In many forms of
cancer the
signal transducer and activator of transcription 3 (
STAT3) transcription factor remains constitutively active, driving
cancer survival and progression. The critical role of STAT3 in
tumorigenesis has prompted a campaign of drug discovery programs to identify small molecules that disrupt the function of STAT3, with more recent efforts focusing on direct STAT3 inhibition. There are two target binding sites for direct STAT3 inhibitors: the SH2 dimerization domain and the
DNA-binding domain. An in vitro fluorescence polarization assay, using recombinant
STAT3 protein, has successfully identified compounds that target the SH2 domain; however, no assay has been reported to identify inhibitors that bind the
DNA-binding domain. The lack of such a quantitative assay has limited the identification and development of STAT3
DNA-binding domain inhibitors. Here, we report a modified
DNA-binding ELISA to incorporate recombinant
STAT3 protein to evaluate small molecules that prevent STAT3-DNA binding. The concomitant use of the ELISA and fluorescence polarization assay enables the classification of direct STAT3 inhibitors by their site of action. Our data provide further support that
niclosamide inhibits STAT3 through interaction with the
DNA-binding domain.
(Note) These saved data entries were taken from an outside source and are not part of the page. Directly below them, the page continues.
(* ===== verification/Total.v ===== *)
(** Total correctness: programs that do return.  The other program logics of the development
    ([rg], [moves], [pays]) say what holds if a program returns; [yields p s Q] says that
    [p], run alone from [s], returns, and what holds then. *)

From S2P Require Import Prelude Model Db Evolve OneTime ManifestRepo.

Section yields.
Context {E S : Type}.
Implicit Types s : S.

Definition yields {A} (p : Prog E S A) s (Q : A → S → Prop) : Prop :=
  ∃ a s', run p s = (Ok a, s') ∧ Q a s'.

Lemma yields_ret {A} (a : A) s (Q : A → S → Prop) : Q a s → yields (mret a) s Q.
Proof. intros HQ. by exists a, s. Qed.

Lemma yields_bind {A B} (p : Prog E S A) (f : A → Prog E S B) s (Q : B → S → Prop) :
  yields p s (λ a s', yields (f a) s' Q) → yields (p ≫= f) s Q.
Proof. intros (a & s1 & Hr & b & s2 & Hf & HQ). exists b, s2. by rewrite run_bind, Hr. Qed.

Lemma yields_map_err {A} g (p : Prog E S A) s (Q : A → S → Prop) : yields p s Q → yields (map_err g p) s Q.
Proof. intros (a & s1 & Hr & HQ). exists a, s1. by rewrite run_map_err, Hr. Qed.

Lemma yields_try {A} (p : Prog E S A) s (Q : A + E → S → Prop) :
  yields p s (λ a, Q (inl a)) → yields (try p) s Q.
Proof. intros (a & s1 & Hr & HQ). exists (inl a), s1. by rewrite run_try, Hr. Qed.

Lemma yields_lift {A} (r : res E A) a s (Q : A → S → Prop) : r = Ok a → Q a s → yields (lift r) s Q.
Proof. intros -> HQ. by exists a, s. Qed.

Lemma yields_weaken {A} (p : Prog E S A) s (Q Q' : A → S → Prop) :
  yields p s Q → (∀ a s', Q a s' → Q' a s') → yields p s Q'.
Proof. intros (a & s1 & Hr & HQ) HQ'. exists a, s1. auto. Qed.

(** What holds if it returns, holds. *)
Lemma yields_Ok {A} (p : Prog E S A) s (Q Q' : A → S → Prop) :
  yields p s Q → (∀ a s', run p s = (Ok a, s') → Q a s' → Q' a s') → yields p s Q'.
Proof. intros (a & s1 & Hr & HQ) HQ'. exists a, s1. auto. Qed.

Lemma yields_equiv {A} (p q : Prog E S A) s (Q : A → S → Prop) :
  run p s = run q s → yields q s Q → yields p s Q.
Proof. intros Hr (a & s1 & Hq & HQ). exists a, s1. by rewrite Hr. Qed.
End yields.

(** The statements of a program whose database works. *)
Section statements.
Context `{Reliable}.
Implicit Types w : World.

Lemma yields_sql {A} (f : DB → res error A * DB) w a (Q : A → World → Prop) :
  (f (w_db w)).1 = Ok a → Q a (with_db (f (w_db w)).2 (tick_call w)) → yields (sql f) w Q.
Proof. intros Hf HQ. eexists _, _. rewrite run_sql_reliable, Hf. split; [reflexivity|done]. Qed.

Lemma yields_time_now w (Q : Z → World → Prop) : Q (clock (w_reads w)) (tick_clock w) → yields time_now w Q.
Proof. intros HQ. eexists _, _. split; [reflexivity|done]. Qed.

Lemma yields_select_opt {T} `{Relation T} wrap (p : T → bool) w (Q : option T → World → Prop) :
  Q (head (matching p (w_db w))) (with_db (w_db w) (tick_call w)) → yields (select_opt wrap p) w Q.
Proof. intros HQ. eexists _, _. by rewrite run_select_opt_reliable. Qed.

(** No rows is an answer. *)
Lemma yields_nil_if_no_rows {A} wrap (f : DB → option A) w (Q : option A → World → Prop) :
  Q (f (w_db w)) (with_db (w_db w) (tick_call w)) →
  yields (nil_if_no_rows wrap (sql (λ d, (res_of_option ErrNoRows (f d), d)))) w Q.
Proof.
  intros HQ. exists (f (w_db w)), (with_db (w_db w) (tick_call w)). split; [|done].
  unfold nil_if_no_rows. rewrite run_bind, run_try, run_sql_reliable. cbn [fst snd].
  by destruct (f (w_db w)).
Qed.

Lemma yields_insert {T} `{Relation T} ok (mk : Z → T) w (Q : Z → World → Prop) :
  ok (w_db w) = true → (seq (rel_get (R:=T) (w_db w)) < max_int64)%Z →
  (let id := (seq (rel_get (R:=T) (w_db w)) + 1)%Z in
   Q id (with_db (rel_set (mkTable (rows (rel_get (w_db w)) ++ [mk id]) id) (w_db w)) (tick_call w))) →
  yields (insert ok mk) w Q.
Proof.
  intros Hok Hseq HQ. eexists _, _. rewrite run_insert_reliable, insert_row_ok by done.
  split; [reflexivity|done].
Qed.

(** A row is found by what identifies it. *)
Lemma head_matching_unique {T} `{Relation T} (p : T → bool) d r :
  r ∈ rows (rel_get d) → p r = true → (∀ r', r' ∈ rows (rel_get d) → p r' = true → r' = r) →
  head (matching p d) = Some r.
Proof.
  intros Hr Hp Hu. unfold matching. destruct (filter _ _) as [|x l] eqn:Hf.
  - exfalso. apply (not_elem_of_nil r). rewrite <- Hf. by apply list_elem_of_filter.
  - simpl. f_equal. assert (x ∈ x :: l) as Hx by left. rewrite <- Hf in Hx.
    apply list_elem_of_filter in Hx as [? ?]. by apply Hu.
Qed.

(** An unused value can be used up. *)
Lemma yields_MarkConsumed {R} `{OneTime R} v (r : R) w (Q : unit → World → Prop) :
  r ∈ rows (rel_get (w_db w)) → value r = v → consumed r = false →
  Q tt (with_db (update_rows (λ r : R, eqb_bytes (value r) v && negb (consumed r)) consume (w_db w)) (tick_call w)) →
  yields (OneTime_MarkConsumed R v) w Q.
Proof.
  intros Hr Hv Hc HQ. unfold OneTime_MarkConsumed, update. apply yields_bind, yields_map_err.
  eapply yields_sql; [reflexivity|]. cbn [snd].
  assert (r ∈ matching (λ r : R, eqb_bytes (value r) v && negb (consumed r)) (w_db w)) as Hm.
  { apply list_elem_of_filter. split; [|done]. rewrite Hc, andb_true_r. by apply eqb_bytes_eq. }
  destruct (matching _ _) as [|x l]; [by apply not_elem_of_nil in Hm|]. by apply yields_ret.
Qed.
End statements.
Furthermore, the ELISA can support medicinal chemistry efforts by identifying
DNA-binding domain inhibitors and allowing the determination of an IC50 value, supporting the ranking of inhibitors and development of structure-activity relationships. Therefore, we propose a tandem evaluation approach to identify small molecules that target the SH2 domain or the
DNA-binding domain of STAT3, which allows for quantitative evaluation of candidate STAT3 inhibitors.